Task statement:
Every record that follows should appear again in your answer, exactly the same.

(Recorded data)
Lemma filter_all_cached s F (ext : list string) :
  (∀ e, e ∈ ext → readsCached s F e = true) →
  filter (λ e, readsCached s F e = false) ext = [].
Proof.
  induction ext as [|e ext IH]; [done|]. intros H.
  rewrite filter_cons_False by (rewrite H; [done|by left]).
  apply IH. intros e' He'. apply H. by right.
Qed.

Lemma addExtensions_total (m : gmap string (list jsval)) raw ext :
  addExtensions (Some m) raw ext
  = Some (foldl (λ raw e, Handler.concat raw (get m e)) raw ext).
Proof. revert raw. induction ext as [|e ext IH]; intros raw; [done|]. cbn. apply IH. Qed.

(** X25: what an extension named like a member of [Object.prototype] does
    to a presence. When [this._extCache[fullNode]] does not exist and the
    first extension announced bears such a name, the presence throws a
    TypeError: the record of the peer is stored and the main capabilities
    are asked for if they are neither cached nor pending, but no query
    goes out for any extension, and the record holds no pending extension.
    When [this._extCache[fullNode]] exists, such a name reads as cached:
    an announcement whose main capabilities and other extensions are
    cached is answered at once, and the inherited member itself is
    appended to the raw features of the event. *)
Theorem inherited_extension_name (s : Handler) (stanza : Presence) (pc : PCaps) :
  caps stanza = Some pc →
  (∀ e ext,
     pc_ext pc = Some (e :: ext) → plainKey e = false →
     _extCache s !! fullNodeOf pc = None →
     (∀ m, _pendingExt s !! fullNodeOf pc = Some m → m !! e = None) →
     capabilities_mw (SPresence stanza) s
     = (Throw TypeError, ensurePendingExt (fullNodeOf pc) (afterRegistration stanza pc s)))
  ∧ (∀ entry m ext,
       cached s (fullNodeOf pc) = Some entry → _extCache s !! fullNodeOf pc = Some m →
       pc_ext pc = Some ext →
       (∀ e, e ∈ ext → is_Some (m !! e) ∨ plainKey e = false) →
       capabilities_mw (SPresence stanza) s
       = (Ret tt,
          set_emitted
            (λ l, l ++ [mergedEvent stanza entry
                          (foldl (λ raw e, Handler.concat raw (get m e))
                             (rawFeatures (Util.deepClone entry)) ext)]) s)).
Proof.
  intros Hpc. split.
  - intros e ext Hext He Hcache Hpe. cbn [capabilities_mw]. apply wp_throw_eq.
    set (F := fullNodeOf pc) in *.
    assert (∀ s1 m, _pendingExt s1 !! F = Some m → m !! e = None →
              wp (forEach (λ ext, _getExtensionFromPresence stanza ext) (e :: ext))
                (λ _ _, False) (λ err s', err = TypeError ∧ s' = s1) s1) as Hloop.
    { intros s1 m Hm Hme. cbn [forEach]. wp_run. unfold _getExtensionFromPresence.
      rewrite Hpc. wp_run. fold F. rewrite Hm. wp_run.
      rewrite get_inherited by done. wp_run. rewrite Hm. cbn. rewrite Hme. by wp_run. }
    unfold _handlePresence. rewrite Hpc. wp_run. fold F. rewrite Hext.
    rewrite filter_nothing_cached by done. cbn [length].
    rewrite (bool_decide_eq_false_2 (S _ = 0)) by done. rewrite andb_false_r. wp_run.
    change (set_pendingBuddies _ _) with (addBuddy stanza s).
    assert (wp (if bool_decide (0 < S (length ext))
                then
                  do exts <- gets (λ s0 : Handler, _pendingExt s0 !! F);
                  run match exts with
                      | Some _ => ret ()
                      | None => modify (set_pendingExt <[F:=∅]>)
                      end;
                  forEach (λ ext0 : string, _getExtensionFromPresence stanza ext0) (e :: ext)
                else ret ())
              (λ _ _, False)
              (λ err' s'', err' = TypeError
                           ∧ s'' = ensurePendingExt F (afterRegistration stanza pc s))
              (afterRegistration stanza pc s)) as Hrest.
    { rewrite bool_decide_eq_true_2 by lia. wp_run. unfold ensurePendingExt.
      destruct (afterRegistration_frame stanza pc s) as (_ & _ & _ & _ & _ & Hsame & _).
      destruct (_pendingExt (afterRegistration stanza pc s) !! F) as [m|] eqn:Hm; wp_run.
      - apply (Hloop _ m); [done|]. apply Hpe. by rewrite <-Hsame.
      - apply (Hloop _ ∅); [hsimpl; apply lookup_insert_eq|done]. }
    unfold afterRegistration in Hrest |- *. fold F in Hrest |- *.
    destruct (cached s F) as [entry|] eqn:Hentry.
    + rewrite bool_decide_eq_true_2 by eauto. wp_run. exact Hrest.
    + rewrite bool_decide_eq_false_2 by (by intros [? ?]).
      eapply getCapabilitiesFromPresence_wp; [done|]. exact Hrest.
  - intros entry m ext Hentry Hm Hext Hall. cbn [capabilities_mw]. apply wp_run_eq.
    unfold _handlePresence. rewrite Hpc. wp_run. rewrite Hentry, Hext.
    rewrite filter_all_cached.
    2: { intros e He. unfold readsCached. rewrite Hm. unfold get.
         destruct (Hall e He) as [[fs ->]|Hplain]; [done|].
         destruct (m !! e); [done|]. by rewrite Hplain. }
    rewrite bool_decide_eq_true_2 by eauto. cbn.
    eapply emitCapabilitiesEvent_wp; [done|done| |done].
    unfold mergeRaw. rewrite Hext, Hm. apply addExtensions_total.
Qed.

Answer for this exercise:
Lemma filter_all_cached s F (ext : list string) :
  (∀ e, e ∈ ext → readsCached s F e = true) →
  filter (λ e, readsCached s F e = false) ext = [].
Proof.
  induction ext as [|e ext IH]; [done|]. intros H.
  rewrite filter_cons_False by (rewrite H; [done|by left]).
  apply IH. intros e' He'. apply H. by right.
Qed.

Lemma addExtensions_total (m : gmap string (list jsval)) raw ext :
  addExtensions (Some m) raw ext
  = Some (foldl (λ raw e, Handler.concat raw (get m e)) raw ext).
Proof. revert raw. induction ext as [|e ext IH]; intros raw; [done|]. cbn. apply IH. Qed.

(** X25: what an extension named like a member of [Object.prototype] does
    to a presence. When [this._extCache[fullNode]] does not exist and the
    first extension announced bears such a name, the presence throws a
    TypeError: the record of the peer is stored and the main capabilities
    are asked for if they are neither cached nor pending, but no query
    goes out for any extension, and the record holds no pending extension.
    When [this._extCache[fullNode]] exists, such a name reads as cached:
    an announcement whose main capabilities and other extensions are
    cached is answered at once, and the inherited member itself is
    appended to the raw features of the event. *)
Theorem inherited_extension_name (s : Handler) (stanza : Presence) (pc : PCaps) :
  caps stanza = Some pc →
  (∀ e ext,
     pc_ext pc = Some (e :: ext) → plainKey e = false →
     _extCache s !! fullNodeOf pc = None →
     (∀ m, _pendingExt s !! fullNodeOf pc = Some m → m !! e = None) →
     capabilities_mw (SPresence stanza) s
     = (Throw TypeError, ensurePendingExt (fullNodeOf pc) (afterRegistration stanza pc s)))
  ∧ (∀ entry m ext,
       cached s (fullNodeOf pc) = Some entry → _extCache s !! fullNodeOf pc = Some m →
       pc_ext pc = Some ext →
       (∀ e, e ∈ ext → is_Some (m !! e) ∨ plainKey e = false) →
       capabilities_mw (SPresence stanza) s
       = (Ret tt,
          set_emitted
            (λ l, l ++ [mergedEvent stanza entry
                          (foldl (λ raw e, Handler.concat raw (get m e))
                             (rawFeatures (Util.deepClone entry)) ext)]) s)).
Proof.
  intros Hpc. split.
  - intros e ext Hext He Hcache Hpe. cbn [capabilities_mw]. apply wp_throw_eq.
    set (F := fullNodeOf pc) in *.
    assert (∀ s1 m, _pendingExt s1 !! F = Some m → m !! e = None →
              wp (forEach (λ ext, _getExtensionFromPresence stanza ext) (e :: ext))
                (λ _ _, False) (λ err s', err = TypeError ∧ s' = s1) s1) as Hloop.
    { intros s1 m Hm Hme. cbn [forEach]. wp_run. unfold _getExtensionFromPresence.
      rewrite Hpc. wp_run. fold F. rewrite Hm. wp_run.
      rewrite get_inherited by done. wp_run. rewrite Hm. cbn. rewrite Hme. by wp_run. }
    unfold _handlePresence. rewrite Hpc. wp_run. fold F. rewrite Hext.
    rewrite filter_nothing_cached by done. cbn [length].
    rewrite (bool_decide_eq_false_2 (S _ = 0)) by done. rewrite andb_false_r. wp_run.
    change (set_pendingBuddies _ _) with (addBuddy stanza s).
    assert (wp (if bool_decide (0 < S (length ext))
                then
                  do exts <- gets (λ s0 : Handler, _pendingExt s0 !! F);
                  run match exts with
                      | Some _ => ret ()
                      | None => modify (set_pendingExt <[F:=∅]>)
                      end;
                  forEach (λ ext0 : string, _getExtensionFromPresence stanza ext0) (e :: ext)
                else ret ())
              (λ _ _, False)
              (λ err' s'', err' = TypeError
                           ∧ s'' = ensurePendingExt F (afterRegistration stanza pc s))
              (afterRegistration stanza pc s)) as Hrest.
    { rewrite bool_decide_eq_true_2 by lia. wp_run. unfold ensurePendingExt.
      destruct (afterRegistration_frame stanza pc s) as (_ & _ & _ & _ & _ & Hsame & _).
      destruct (_pendingExt (afterRegistration stanza pc s) !! F) as [m|] eqn:Hm; wp_run.
      - apply (Hloop _ m); [done|]. apply Hpe. by rewrite <-Hsame.
      - apply (Hloop _ ∅); [hsimpl; apply lookup_insert_eq|done]. }
    unfold afterRegistration in Hrest |- *. fold F in Hrest |- *.
    destruct (cached s F) as [entry|] eqn:Hentry.
    + rewrite bool_decide_eq_true_2 by eauto. wp_run. exact Hrest.
    + rewrite bool_decide_eq_false_2 by (by intros [? ?]).
      eapply getCapabilitiesFromPresence_wp; [done|]. exact Hrest.
  - intros entry m ext Hentry Hm Hext Hall. cbn [capabilities_mw]. apply wp_run_eq.
    unfold _handlePresence. rewrite Hpc. wp_run. rewrite Hentry, Hext.
    rewrite filter_all_cached.
    2: { intros e He. unfold readsCached. rewrite Hm. unfold get.
         destruct (Hall e He) as [[fs ->]|Hplain]; [done|].
         destruct (m !! e); [done|]. by rewrite Hplain. }
    rewrite bool_decide_eq_true_2 by eauto. cbn.
    eapply emitCapabilitiesEvent_wp; [done|done| |done].
    unfold mergeRaw. rewrite Hext, Hm. apply addExtensions_total.
Qed.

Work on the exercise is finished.